Solving for Purchase price given IRR
Hi all,
I have a quick question. I am trying to reverse engineer a model that I built to make the purchase price an output and IRR an input. Right now purchase price is the input and IRR is the output from the cash flows + PP.
Any help would be greatly appreciated. I have tried quite a few things but have not been able to figure it out.
Thanks in advance!
Apologies in advance if I'm not supposed to share outside links. Are you trying to calculate a going-in residual land value? If not, I think I know what you're trying to do and this link might help, with using a simple solver function
No I’m trying to calculate the value drop of buildings based on increased interest rates really.
For this exercise, I want to show what purchase price we would want for x IRR
Goal seek
legit this one :)
Sloppy way to answer the question and if my analysts did it this way I would correct them for gumming up my xls with superfluous bells and whistles that don't auto-calc.
=NPV(Desired IRR, cash flow stream)
Goal seek would work but NPV might be more automated if that's what you were looking for. Just link the rate in the NPV formula to your IRR cell.
OP here - thank you all for the responses, I really appreciate it. I guess the thing I am grappling with is the equity inflow & outflow. This really isn't possible is it since I'm looking for a negative outflow of X which is also the purchase price.
This should be pretty simple. The IRR is the same thing as the discount rate.
If the investment is unlevered (no debt), then you would discount all of the projected cash flows to time zero using your IRR input and sum them together, which would give you a present value. If you want this number to appear negative, you would simply add a hyphen in front of the sum formula “-sum()”. Note that you would then need to add back acquisition closing costs to get to your purchase price. Unlevered discount rates (unlevered IRRs) are the customary method of valuing any asset.
If the investment is levered (includes debt) and you want to use a levered IRR input (not recommended), then you need to discount the net cash flow to equity after debt service and sum the cash flows. This will give you equity value, so you would need to add back the loan proceeds, loan closing costs, and acquisition closing costs to get to the purchase price.
Read Investopedia’s article titles “How to Calculate a Discount Rate in Excel” if this is not making sense to you, or Google how to discount cash flows. You can use the NPV formula from Excel, but I think it’s cleaner/better to use real math:
Present Value = Future Value / ((1 + discount rate)^(year))
This. Why is everyone over complicating things?
Not to be rude or anything but isn't this literally the first thing you learn in finance?

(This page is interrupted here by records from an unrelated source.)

(* ===== verification/HeapSlab.v ===== *)
(** The slab half of kernel/mm/heap.c: small requests served from a cache, proved against the
    class of object sources; how much of an object such a request really gets. *)
From S2P Require Import Prelude Machine Buddy BuddyInv BuddyTrace BuddyProps PageAlloc SList Slab SlabInv SlabThms SlabFree SlabDemo ObjectSource Heap HeapInv HeapThms.

#[local] Opaque load store.

Section small.
Context (i c : Z) `{OS : ObjectSource (cache_size i) (slab_alloc c) (slab_free c)}.
Hypothesis Hi : 0 <= i < 8.

(** Cache number [i] is enabled, and is [c]. *)
Record enabled (s : kst) : Prop := {
  en_flag : g_slab_initialized (k_heap s) <> 0;
  en_cache : nth (Z.to_nat i) (g_caches (k_heap s)) 0 = c;
  en_made : c <> NULL
}.

(** The header of an allocation from the cache, at the start of its object. *)
Record slab_header (m : mem) (o size : Z) : Prop := {
  sh_magic : load 4 m (o + H_MAGIC) = ALLOC_MAGIC;
  sh_size : load 4 m (o + H_SIZE) = size;
  sh_flags : load 2 m (o + H_FLAGS) = ALLOC_FROM_SLAB;
  sh_index : load 1 m (o + H_CACHE) = i
}.

Lemma cache_size_range : 16 <= cache_size i <= 2048.
Proof using Hi.
  unfold cache_size. pose proof (Z.pow_le_mono_r 2 0 i ltac:(lia) ltac:(lia)). pose proof (Z.pow_le_mono_r 2 i 7 ltac:(lia) ltac:(lia)). lia.
Qed.

(** The requests of a cache: longer than the objects of the cache before, and no longer
    than its own.  The code chooses exactly that cache. *)
Definition next_size (size : Z) : Prop := 0 < size /\ size <= cache_size i /\ (0 < i -> cache_size (i - 1) < size).

Lemma index_size size : next_size size -> cache_index size = i /\ size < 4096 /\ (i =? SLAB_CACHE_NONE) = false.
Proof using Hi.
  intros (H0 & H1 & H2). pose proof cache_size_range. split; [|split; [lia|apply Z.eqb_neq; unfold SLAB_CACHE_NONE; lia]].
  assert (E : i = 0 \/ i = 1 \/ i = 2 \/ i = 3 \/ i = 4 \/ i = 5 \/ i = 6 \/ i = 7) by lia.
  unfold cache_index, cache_size in *.
  destruct E as [E|[E|[E|[E|[E|[E|[E|E]]]]]]]; rewrite E in H1, H2 |- *; cbn in H1, H2;
    repeat (match goal with |- context [size <=? ?b] => destruct (Z.leb_spec size b) end); (lia || done).
Qed.

Lemma load1_store_eq m a v : 0 <= v < 2 ^ 8 -> load 1 (store 1 m a v) a = v.
Proof using. intros. rewrite load_store_eq. by apply Z.mod_small. Qed.

(** Writing the header changes the first twelve bytes of the object. *)
Lemma wp_header s o size (Q : unit -> kst -> Prop) : 0 <= size < 2 ^ 32 ->
  (forall m, agree (fun x => ~ within o 12 x) (k_mem s) m -> slab_header m o size -> Q tt (set_mem m s)) ->
  wp (write_header o size ALLOC_FROM_SLAB i) Q s.
Proof using Hi.
  intros Hs HQ. unfold write_header, H_MAGIC, H_SIZE, H_FLAGS, H_CACHE, H_PADDING in *. rewrite Z.add_0_r, u32_id by done.
  do 4 apply wp_bind, wp_modify. apply wp_modify. rewrite !set_mem_set_mem. cbn [k_mem set_mem].
  apply HQ.
  - repeat (etransitivity; [|apply agree_store; unfold within; lia]). done.
  - split; unfold H_MAGIC, H_SIZE, H_FLAGS, H_CACHE, ALLOC_FROM_SLAB; rewrite ?Z.add_0_r; rewrite ?(load_store_ne) by lia;
      [apply load32_store_eq|apply load32_store_eq|apply load16_store_eq|apply load1_store_eq]; unfold ALLOC_MAGIC; lia.
Qed.

(** What a request gets: an object that was not out, with the header in front. *)
Definition slab_served (s : kst) (H : list Z) (size o : Z) (s' : kst) : Prop :=
  o ∉ H /\ os_inv s' (o :: H) /\ enabled s' /\ slab_header (k_mem s') o size /\ agree (object_bytes (cache_size i) H) (k_mem s) (k_mem s').

Lemma enabled_statics s s' : same_statics s s' -> enabled s -> enabled s'.
Proof using. intros (_ & Hh & _) [H1 H2 H3]. split; by rewrite ?Hh. Qed.

Lemma kmalloc_small s H size : os_inv s H -> enabled s -> next_size size ->
  exists o s1, slab_alloc c s = Done o s1 /\ os_inv s1 (if o =? NULL then H else o :: H) /\ enabled s1 /\
    (o = NULL -> kmalloc size s = kmalloc_heap size s1) /\
    (o <> NULL -> exists s', kmalloc size s = Done (o + SIZEOF_HEADER) s' /\ slab_served s H size o s').
Proof using Hi.
  intros Hinv Hen Hsz. destruct (index_size size Hsz) as (Hidx & Hlt & Hnone). destruct Hsz as (Hs & Hle & _). pose proof cache_size_range as Hrange. pose proof (en_flag _ Hen) as Hf. pose proof (en_cache _ Hen) as Hc. pose proof (en_made _ Hen) as Hm.
  destruct (os_alloc s H Hinv) as (o & s1 & Hrun & Hst & Hag & Hcase). exists o, s1. split; [done|].
  assert (Hen1 : enabled s1) by (by apply (enabled_statics s)).
  assert (Hslab : kmalloc_slab size s = (if o =? NULL then mret None else write_header o size ALLOC_FROM_SLAB i ;; mret (Some (o + SIZEOF_HEADER))) s1).
  { unfold kmalloc_slab, get_cache, mbind, M_bind, gets. rewrite (proj2 (Z.eqb_neq _ _)) by done. rewrite (proj2 (Z.ltb_lt _ _)) by lia. cbn [negb andb]. cbv zeta. rewrite Hidx, Hnone.
    unfold gets. rewrite Hc, (proj2 (Z.eqb_neq c NULL)) by done. by rewrite Hrun. }
  unfold kmalloc. rewrite (proj2 (Z.eqb_neq size 0)) by lia. destruct Hcase as [[-> Hi1]|[Hne Hi1]].
  - rewrite Z.eqb_refl in *. split; [done|]. split; [done|]. split; [|done]. intros _. unfold mbind, M_bind. by rewrite Hslab.
  - rewrite (proj2 (Z.eqb_neq _ _)) in * by done. split; [done|]. split; [done|]. split; [done|]. intros _.
    assert (Hfresh : o ∉ H) by (pose proof (os_nodup _ _ Hi1) as Hnd; by apply NoDup_cons in Hnd as [? _]).
    assert (Hw : wp (write_header o size ALLOC_FROM_SLAB i ;; mret (Some (o + SIZEOF_HEADER))) (fun r s' => r = Some (o + SIZEOF_HEADER) /\ slab_served s H size o s') s1).
    { apply wp_bind, wp_header; [lia|]. intros m Hfr Hh. apply wp_ret. split; [done|]. split; [done|]. split; [|split; [|split; [exact Hh|]]].
      - apply os_write; [done|]. eapply agree_mono; [|exact Hfr]. intros x Hx Hw. apply Hx. exists o. split; [left|]. unfold within in *. lia.
      - by apply (enabled_statics s1).
      - transitivity (k_mem s1); [done|]. eapply agree_mono; [|exact Hfr]. intros x (o' & Ho' & Hx) Hw.
        assert (Hne' : o <> o') by (by intros ->). pose proof (os_apart s1 (o :: H) o o' Hi1 ltac:(left) ltac:(by right) Hne'). unfold within in *. lia. }
    apply wp_Done in Hw as (r & s' & Hrun' & -> & Hserved). exists s'. split; [|done]. unfold mbind, M_bind in *. rewrite Hslab. by rewrite Hrun'.
Qed.

(** Freeing finds the cache in the header. *)
Lemma kfree_small s H1 o H2 size : os_inv s (H1 ++ o :: H2) -> enabled s -> slab_header (k_mem s) o size ->
  exists s', kfree (o + SIZEOF_HEADER) s = Done tt s' /\ os_inv s' (H1 ++ H2) /\ enabled s' /\ agree (object_bytes (cache_size i) (H1 ++ H2)) (k_mem s) (k_mem s').
Proof using Hi.
  intros Hinv Hen [Hmg _ Hfl Hix]. destruct (os_free s H1 o H2 Hinv) as (s' & Hrun & Hst & Hag & Hinv').
  destruct (os_range s _ o Hinv ltac:(apply elem_of_app; right; left)) as [Hpos _].
  exists s'. split; [|split; [done|]; split; [by apply (enabled_statics s)|done]].
  unfold kfree, load32, load16, load8, get_cache, mbind, M_bind, gets. rewrite (proj2 (Z.eqb_neq _ _)) by (unfold NULL, SIZEOF_HEADER; lia). cbv zeta. rewrite Z.add_simpl_r.
  rewrite Hmg, Z.eqb_refl. cbn [negb]. rewrite Hfl. change (Z.land ALLOC_FROM_SLAB ALLOC_FROM_SLAB =? 0) with false. cbn [negb].
  rewrite Hix, (proj2 (Z.leb_gt 8 i)), (en_cache _ Hen), (proj2 (Z.eqb_neq c NULL)) by (lia || apply Hen). exact Hrun.
Qed.

(** C22: Small requests use the caches, whose objects are of 16, 32, 64 and so on to 2048
    bytes: a request of [size] bytes is served by the cache [i] with
    [16 * 2 ^ (i - 1) < size <= 16 * 2 ^ i], the next one up, with an object nobody holds, or falls back to the heap when
    the cache has none left.  If the request and the header of 12 bytes fit the object, the
    client may write all it asked for, and [kfree] then gives back exactly that object;
    everybody else's objects keep their bytes throughout. *)
Theorem small_roundtrip s H size : os_inv s H -> enabled s ->
  0 < size -> size <= 16 * 2 ^ i -> (0 < i -> 16 * 2 ^ (i - 1) < size) ->
  exists o s1, slab_alloc c s = Done o s1 /\
    (o = NULL -> kmalloc size s = kmalloc_heap size s1) /\
    (o <> NULL -> exists s2, kmalloc size s = Done (o + SIZEOF_HEADER) s2 /\ slab_served s H size o s2 /\
       (size + SIZEOF_HEADER <= 16 * 2 ^ i -> forall m, agree (fun x => ~ within (o + SIZEOF_HEADER) size x) (k_mem s2) m ->
          exists s3, kfree (o + SIZEOF_HEADER) (set_mem m s2) = Done tt s3 /\ os_inv s3 H /\ agree (object_bytes (cache_size i) H) (k_mem s) (k_mem s3))).
Proof using Hi.
  change (16 * 2 ^ i) with (cache_size i). intros Hinv Hen Hs Hle Hprev. destruct (kmalloc_small s H size Hinv Hen (conj Hs (conj Hle Hprev))) as (o & s1 & Hrun & _ & _ & Hnull & Hgot). exists o, s1. split; [done|]. split; [done|].
  intros Hne. destruct (Hgot Hne) as (s2 & Hk & Hserved). exists s2. split; [done|]. split; [done|]. intros Hfit m Hm.
  destruct Hserved as (Hfresh & Hi2 & Hen2 & Hh & Hag). unfold SIZEOF_HEADER in *.
  assert (Hkeep : forall n a, o <= a -> a + Z.of_nat n <= o + 12 -> load n m a = load n (k_mem s2) a).
  { intros n a Ha Hb. apply load_agree. eapply agree_mono; [|exact Hm]. unfold within. lia. }
  assert (Hothers : agree (object_bytes (cache_size i) H) (k_mem s2) m).
  { eapply agree_mono; [|exact Hm]. intros x (o' & Ho' & Hx) Hw. assert (Hne' : o <> o') by (by intros ->).
    pose proof (os_apart s2 (o :: H) o o' Hi2 ltac:(left) ltac:(by right) Hne'). unfold within in *. lia. }
  destruct (kfree_small (set_mem m s2) [] o H size) as (s3 & Hfree & Hi3 & _ & Hag3).
  - apply os_write; [done|]. eapply agree_mono; [|exact Hm]. intros x Hx Hw. apply Hx. exists o. split; [left|]. unfold within in *. lia.
  - by apply (enabled_statics s2).
  - destruct Hh as [E1 E2 E3 E4]. unfold H_MAGIC, H_SIZE, H_FLAGS, H_CACHE in *. split; cbn [k_mem set_mem]; unfold H_MAGIC, H_SIZE, H_FLAGS, H_CACHE; rewrite Hkeep by lia; done.
  - exists s3. split; [exact Hfree|]. split; [exact Hi3|]. transitivity (k_mem s2); [done|]. transitivity m; [exact Hothers|exact Hag3].
Qed.

(** The cache is chosen by the size without the header: the last twelve sizes of every cache
    reach past the object. *)
Lemma small_overruns size o : 0 < size -> cache_index size = i -> cache_size i < size + SIZEOF_HEADER -> ~ within o (cache_size i) (o + SIZEOF_HEADER + size - 1).
Proof using. unfold within. lia. Qed.
End small.

(** ** A cache of 64 bytes at work *)

#[local] Instance demo_pages : PageAllocator 0 (buddy_alloc_pages 0 BUDDY_ZONE_UNMOVABLE) (fun a => buddy_free_pages a 0) :=
  buddy_allocator 0 BUDDY_ZONE_UNMOVABLE ltac:(done) ltac:(done).
#[local] Instance demo_objects : ObjectSource (cache_size 2) (slab_alloc demo_c) (slab_free demo_c) := slab_source 64 (4064 / 64) demo_sizes demo_serves demo_c.

Definition demo_heap_st : heap_st := mkHeap 0 0 0 1 [0; 0; demo_c; 0; 0; 0; 0; 0].
Definition demo_enabled : kst := set_heap demo_heap_st demo_linked.

(** The caches do not look at the statics of the heap. *)
Lemma heap_statics osz ops c s h A arr L cpu H : slab_inv osz ops 0 s A c arr L cpu H -> slab_inv osz ops 0 (set_heap h s) A c arr L cpu H.
Proof. intros [[C1 C2 C3 C4 C5 C6 C7 C8] Hcl]. split; [|done]. split; try done. by apply (pa_frame s). Qed.

Lemma demo_enabled_inv : os_inv demo_enabled [].
Proof. destruct demo_linked_inv as (A & L & Hi & _). exists A, 0, L, []. exact (heap_statics _ _ _ _ demo_heap_st _ _ _ _ _ Hi). Qed.

Lemma demo_enabled_cache : enabled 2 demo_c demo_enabled.
Proof. split; [discriminate|reflexivity|discriminate]. Qed.

Lemma demo_enabled_alloc : slab_alloc demo_c demo_enabled = Done demo_obj (final (slab_alloc demo_c demo_enabled) boot_state).
Proof. apply run_final. vm_compute. reflexivity. Qed.

Lemma small_roundtrip_witness : exists s2 s3, kmalloc 40 demo_enabled = Done (demo_obj + SIZEOF_HEADER) s2 /\ kfree (demo_obj + SIZEOF_HEADER) s2 = Done tt s3 /\ os_inv s3 [].
Proof.
  destruct (small_roundtrip 2 demo_c ltac:(lia) demo_enabled [] 40 demo_enabled_inv demo_enabled_cache ltac:(lia) ltac:(vm_compute; discriminate) ltac:(intros _; vm_compute; reflexivity)) as (o & s1 & Hrun & _ & Hgot).
  rewrite demo_enabled_alloc in Hrun. apply Done_inj in Hrun as [<- _]. destruct (Hgot ltac:(discriminate)) as (s2 & Hk & _ & Hback).
  destruct (Hback ltac:(vm_compute; discriminate) (k_mem s2) ltac:(done)) as (s3 & Hfree & Hi3 & _). rewrite set_mem_id in Hfree.
  exists s2, s3. split; [exact Hk|]. split; [exact Hfree|exact Hi3].
Defined.

(** A request of 60 bytes is served by an object of 64, eight bytes short. *)
Lemma small_overruns_64 : cache_index 60 = 2 /\ ~ within demo_obj (cache_size 2) (demo_obj + SIZEOF_HEADER + 60 - 1).
Proof. split; [reflexivity|]. by apply (small_overruns 2). Qed.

Not exactly, but it is an implementation of the first formulae you learn in finance so yeah, basically.
I have a macro that uses goal seek to adjust Px to a YoC. IRR would be the same. Here's the code that I assigned to a button (with named ranges):
------------------
Sub GoalSeek()
Dim intSeek As Integer
Range("YieldOnCost").GoalSeek Goal:=Range("SeekTarget"), changingCell:=Range("PurchasePrice")
MsgBox ("Purchase Price updated successfully")
End Sub
------------------
YieldOnCost = the result cell with your formula for YoC (can be IRR)
SeekTarget = an input cell with what I want to goal seek YoC to
PurchasePrice = the input that I'm changing
Might not be the approach you are looking for, but it worked well for me. Feel free to reach out if you have any questions about it.
You XNPV the cash flows and you back into the equity check. This plus debt raised equals total sources. Sources equal uses. Total Uses less fees and min cash equals purchase price (EV).